(** [chr(cp)] for [0 <= cp <= 0x10FFFF]. *)
Definition chr (cp : Z) : string :=
  let cont (z : Z) := byte (128 + z mod 64) in
  if cp <? 128 then String (byte cp) ""
  else if cp <? 2048 then
    String (byte (192 + cp / 64)) (String (cont cp) "")
  else if cp <? 65536 then
    String (byte (224 + cp / 4096))
      (String (cont (cp / 64)) (String (cont cp) ""))
  else
    String (byte (240 + cp / 262144))
      (String (cont (cp / 4096))
         (String (cont (cp / 64)) (String (cont cp) ""))).

(** [len(s)] *)
Fixpoint len (s : string) : nat :=
  match s with
  | EmptyString => O
  | String c s' => if continuation c then len s' else S (len s')
  end.

(** [s[:x]] and [s[x:]] cut together: the first [x] characters of [s]
    and the rest.  [inside] tells that the bytes at the head of [s]
    continue a character already taken. *)
Fixpoint split_at (x : nat) (inside : bool) (s : string) : string * string :=
  match s with
  | EmptyString => (EmptyString, EmptyString)
  | String c s' =>
      if inside && continuation c then
        let '(a, b) := split_at x true s' in (String c a, b)
      else
        match x with
        | O => (EmptyString, s)
        | S x' => let '(a, b) := split_at x' true s' in (String c a, b)
        end
  end.

End Utf8.

(** ** [html.unescape] *)

Module Html.
Section Unescape.
Context {lib : PyLib}.

Definition code (c : ascii) : Z := Z.of_N (N_of_ascii c).

Definition is_digit (c : ascii) : bool :=
  (48 <=? code c) && (code c <=? 57).
Lemma rsum_term_le (n : nat) (f : nat -> R) (i : nat) :
  (forall j, (j < n)%nat -> 0 <= f j) -> (i < n)%nat -> f i <= rsum n f.
Proof.
  induction n as [|n IH]; intros H Hi; [lia|]. simpl.
  assert (0 <= f n) by (apply H; lia).
  assert (0 <= rsum n f) by (apply rsum_nonneg; intros j Hj; apply H; lia).
  destruct (Nat.eq_dec i n) as [->|Hne]; [lra|].
  assert (f i <= rsum n f) by (apply IH; [intros j Hj; apply H|]; lia). lra.
Qed.

Lemma rsum_scal (n : nat) (f : nat -> R) (a : R) :
  rsum n (fun i => a * f i) = a * rsum n f.
Proof. induction n as [|n IH]; simpl; [lra|]. rewrite IH. lra. Qed.

Lemma rsum_plus (n : nat) (f g : nat -> R) :
  rsum n (fun i => f i + g i) = rsum n f + rsum n g.
Proof. induction n as [|n IH]; simpl; [lra|]. rewrite IH. lra. Qed.

Lemma rsum_zero (n : nat) (f : nat -> R) :
  (forall i, (i < n)%nat -> f i = 0) -> rsum n f = 0.
Proof.
  induction n as [|n IH]; intros H; simpl; [reflexivity|].
  rewrite IH by (intros i Hi; apply H; lia). rewrite (H n) by lia. lra.
Qed.

Lemma rsum_pick (n y : nat) (f : nat -> R) :
  (y < n)%nat ->
  rsum n (fun c => (if (c =? y)%nat then 1 else 0) * f c) = f y.
Proof.
  induction n as [|n IH]; intros Hy; [lia|]. simpl.
  destruct (Nat.eqb_spec n y) as [->|Hne].
  - rewrite rsum_zero; [lra|].
    intros i Hi. destruct (Nat.eqb_spec i y); [lia|lra].
  - rewrite IH by lia. lra.
Qed.

Lemma sum_exp_pos (x : tensor2 R) (b : nat) :
  (0 < cols x)%nat -> 0 < rsum (cols x) (fun j => exp (at2 x b j)).
Proof.
  intros H.
  assert (exp (at2 x b 0%nat) <= rsum (cols x) (fun j => exp (at2 x b j))).
  { apply (rsum_term_le _ (fun j => exp (at2 x b j))); [|exact H].
    intros j _. left. apply exp_pos. }
  pose proof (exp_pos (at2 x b 0%nat)). lra.
Qed.

Lemma log_softmax_nonpos (x : tensor2 R) (b c : nat) :
  (c < cols x)%nat -> log_softmax x b c <= 0.
Proof.
  intros Hc. unfold log_softmax.
  assert (exp (at2 x b c) <= rsum (cols x) (fun j => exp (at2 x b j))) as Hle.
  { apply (rsum_term_le _ (fun j => exp (at2 x b j))); [|exact Hc].
    intros j _. left. apply exp_pos. }
  assert (ln (exp (at2 x b c)) <= ln (rsum (cols x) (fun j => exp (at2 x b j))))
    as Hln.
  { destruct Hle as [Hlt|Heq].
    - left. apply ln_increasing; [apply exp_pos|exact Hlt].
    - rewrite Heq. lra. }
  rewrite ln_exp in Hln. lra.
Qed.

Lemma sum_log_softmax_nonpos (x : tensor2 R) (b : nat) :
  rsum (cols x) (fun c => log_softmax x b c) <= 0.
Proof.
  apply rsum_nonpos. intros c Hc. apply log_softmax_nonpos, Hc.
Qed.

Lemma example_loss_smoothed (cfg : CrossEntropyLoss) (x : tensor2 R)
      (b : nat) (t : Z) :
  t <> ignore_index cfg ->
  (0 <= t < Z.of_nat (cols x))%Z ->
  example_loss cfg x b t
  = cross_entropy_with (smoothed_target (label_smoothing cfg) (cols x) t) x b.
Proof.
  intros Hne Ht. unfold example_loss, cross_entropy_with, smoothed_target.
  destruct (Z.eqb_spec t (ignore_index cfg)) as [E|_]; [contradiction|].
  set (eps := label_smoothing cfg). set (n := cols x) in *.
  set (f := log_softmax x b).
  assert (rsum n (fun c => ((1 - eps) * (if (Z.of_nat c =? t)%Z then 1 else 0)
                            + eps / INR n) * f c)
          = (1 - eps) * f (Z.to_nat t) + eps / INR n * rsum n f) as ->.
  { rewrite (rsum_ext n _
               (fun c => (1 - eps) * ((if (c =? Z.to_nat t)%nat then 1 else 0) * f c)
                         + eps / INR n * f c)).
    - rewrite rsum_plus, !rsum_scal, rsum_pick by lia. reflexivity.
    - intros c Hc.
      destruct (Z.eqb_spec (Z.of_nat c) t) as [E|E];
        destruct (Nat.eqb_spec c (Z.to_nat t)) as [E'|E']; try lia; lra. }
  change (rsum n (fun c => log_softmax x b c)) with (rsum n f).
  lra.
Qed.

Lemma example_loss_nonneg (cfg : CrossEntropyLoss) (x : tensor2 R)
      (b : nat) (t : Z) :
  0 <= label_smoothing cfg <= 1 ->
  target_ok (ignore_index cfg) (cols x) t = true ->
  0 <= example_loss cfg x b t.
Proof.
  intros Heps Hok. unfold example_loss.
  destruct (Z.eqb_spec t (ignore_index cfg)) as [E|E]; [lra|].
  unfold target_ok in Hok.
  destruct (Z.eqb_spec t (ignore_index cfg)) as [E'|_]; [contradiction|].
  simpl in Hok. apply andb_prop in Hok as [H0 H1].
  apply Z.leb_le in H0. apply Z.ltb_lt in H1.
  assert (Z.to_nat t < cols x)%nat as Hc by lia.
  pose proof (log_softmax_nonpos x b _ Hc) as Hl.
  pose proof (sum_log_softmax_nonpos x b) as Hs.
  assert (0 < INR (cols x)) as Hn by (apply lt_0_INR; lia).
  assert (0 <= label_smoothing cfg / INR (cols x)) as Hq.
  { apply Rmult_le_pos; [lra|]. left. apply Rinv_0_lt_compat, Hn. }
  apply Rplus_le_le_0_compat; apply Rmult_le_pos; lra.
Qed.

Lemma forallb_target_ok (ignore : Z) (ncls : nat) (labels : list Z) :
  Forall (fun t => 0 <= t < Z.of_nat ncls)%Z labels ->
  forallb (target_ok ignore ncls) labels = true.
Proof.
  intros H. apply forallb_forall. intros t Ht.
  rewrite Forall_forall in H. specialize (H t).
  assert (0 <= t < Z.of_nat ncls)%Z as [H0 H1].
  { apply H. apply list_elem_of_In. exact Ht. }
  unfold target_ok. apply orb_true_iff. right.
  apply andb_true_intro. split; [apply Z.leb_le|apply Z.ltb_lt]; assumption.
Qed.

Lemma kept_all (cfg : CrossEntropyLoss) (labels : list Z) :
  Forall (fun t => t <> ignore_index cfg) labels ->
  kept cfg labels = length labels.
Proof.
  unfold kept. induction 1 as [|t l Ht _ IH]; [reflexivity|]. simpl.
  destruct (Z.eqb_spec t (ignore_index cfg)); [contradiction|].
  simpl. rewrite IH. reflexivity.
Qed.

(** On class-id targets, the mean-reduced call is the label-smoothed
    cross-entropy. *)
Lemma call_mean_valid (cfg : CrossEntropyLoss) (x : tensor2 R) (labels : list Z) :
  reduction cfg = ReduceMean ->
  (ignore_index cfg < 0)%Z ->
  (0 < rows x)%nat ->
  length labels = rows x ->
  Forall (fun t => 0 <= t < Z.of_nat (cols x))%Z labels ->
  call cfg x (Some labels)
  = Ok (LossScalar
          (Finite (label_smoothed_cross_entropy (label_smoothing cfg) x labels))).
Proof.
  intros Hred Hign Hrows Hlen Hlab. unfold call.
  rewrite Hlen, Nat.eqb_refl. simpl.
  rewrite forallb_target_ok by exact Hlab. simpl. rewrite Hred.
  rewrite kept_all.
  2:{ eapply Forall_impl; [exact Hlab|]. simpl. intros t Ht. lia. }
  rewrite Hlen. destruct (Nat.eqb_spec (rows x) 0) as [E|_]; [lia|].
  do 3 f_equal. unfold label_smoothed_cross_entropy, batch_loss.
  f_equal. apply rsum_ext. intros b Hb.
  assert (exists t, labels !! b = Some t) as [t Ht].
  { apply lookup_lt_is_Some. lia. }
  rewrite (nth_lookup_Some _ _ _ _ Ht), (nth_lookup_Some _ _ _ _ Ht).
  rewrite Forall_lookup in Hlab. specialize (Hlab _ _ Ht).
  apply example_loss_smoothed; lia.
Qed.

Lemma label_smoothed_cross_entropy_nonneg (eps : R) (x : tensor2 R)
      (labels : list Z) :
  0 <= eps <= 1 ->
  length labels = rows x ->
  Forall (fun t => 0 <= t < Z.of_nat (cols x))%Z labels ->
  0 <= label_smoothed_cross_entropy eps x labels.
Proof.
  intros Heps Hlen Hlab. unfold label_smoothed_cross_entropy.
  set (cfg := {| ignore_index := -1; reduction := ReduceMean;
                 label_smoothing := eps |}).
  apply Rmult_le_pos.
  - apply rsum_nonneg. intros b Hb.
    assert (exists t, labels !! b = Some t) as [t Ht].
    { apply lookup_lt_is_Some. lia. }
    rewrite (nth_lookup_Some _ _ _ _ Ht).
    rewrite Forall_lookup in Hlab. specialize (Hlab _ _ Ht).
    rewrite <- (example_loss_smoothed cfg) by (simpl; lia).
    apply example_loss_nonneg; [exact Heps|].
    apply (proj1 (forallb_forall _ [t])
                 (forallb_target_ok _ _ [t] (Forall_cons_2 _ _ _ Hlab (Forall_nil_2 _)))).
    left. reflexivity.
  - destruct (rows x) as [|n]; [simpl; rewrite Rinv_0; lra|].
    left. apply Rinv_0_lt_compat, lt_0_INR. lia.
Qed.

End LossFacts.

(** ** The classifier head *)

Section HeadFacts.
Import Head.

Lemma nn_Linear_ok (n_in : nat) (n_out : Z) (use_bias : bool)
      (w : nat -> nat -> R) (b : nat -> R) (l : Linear) :
  nn_Linear n_in n_out use_bias w b = Ok l ->
  in_features l = n_in /\ out_features l = Z.to_nat n_out /\ 0 <= n_out.
Proof.
  unfold nn_Linear. destruct (Z.ltb_spec n_out 0); [discriminate|].
  intros [= <-]. simpl. auto.
Qed.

----------------

• [Work to be completed] Determine how many lines of the listing above hold the word "code". Report that number without anything else.

• [Solved problem] 2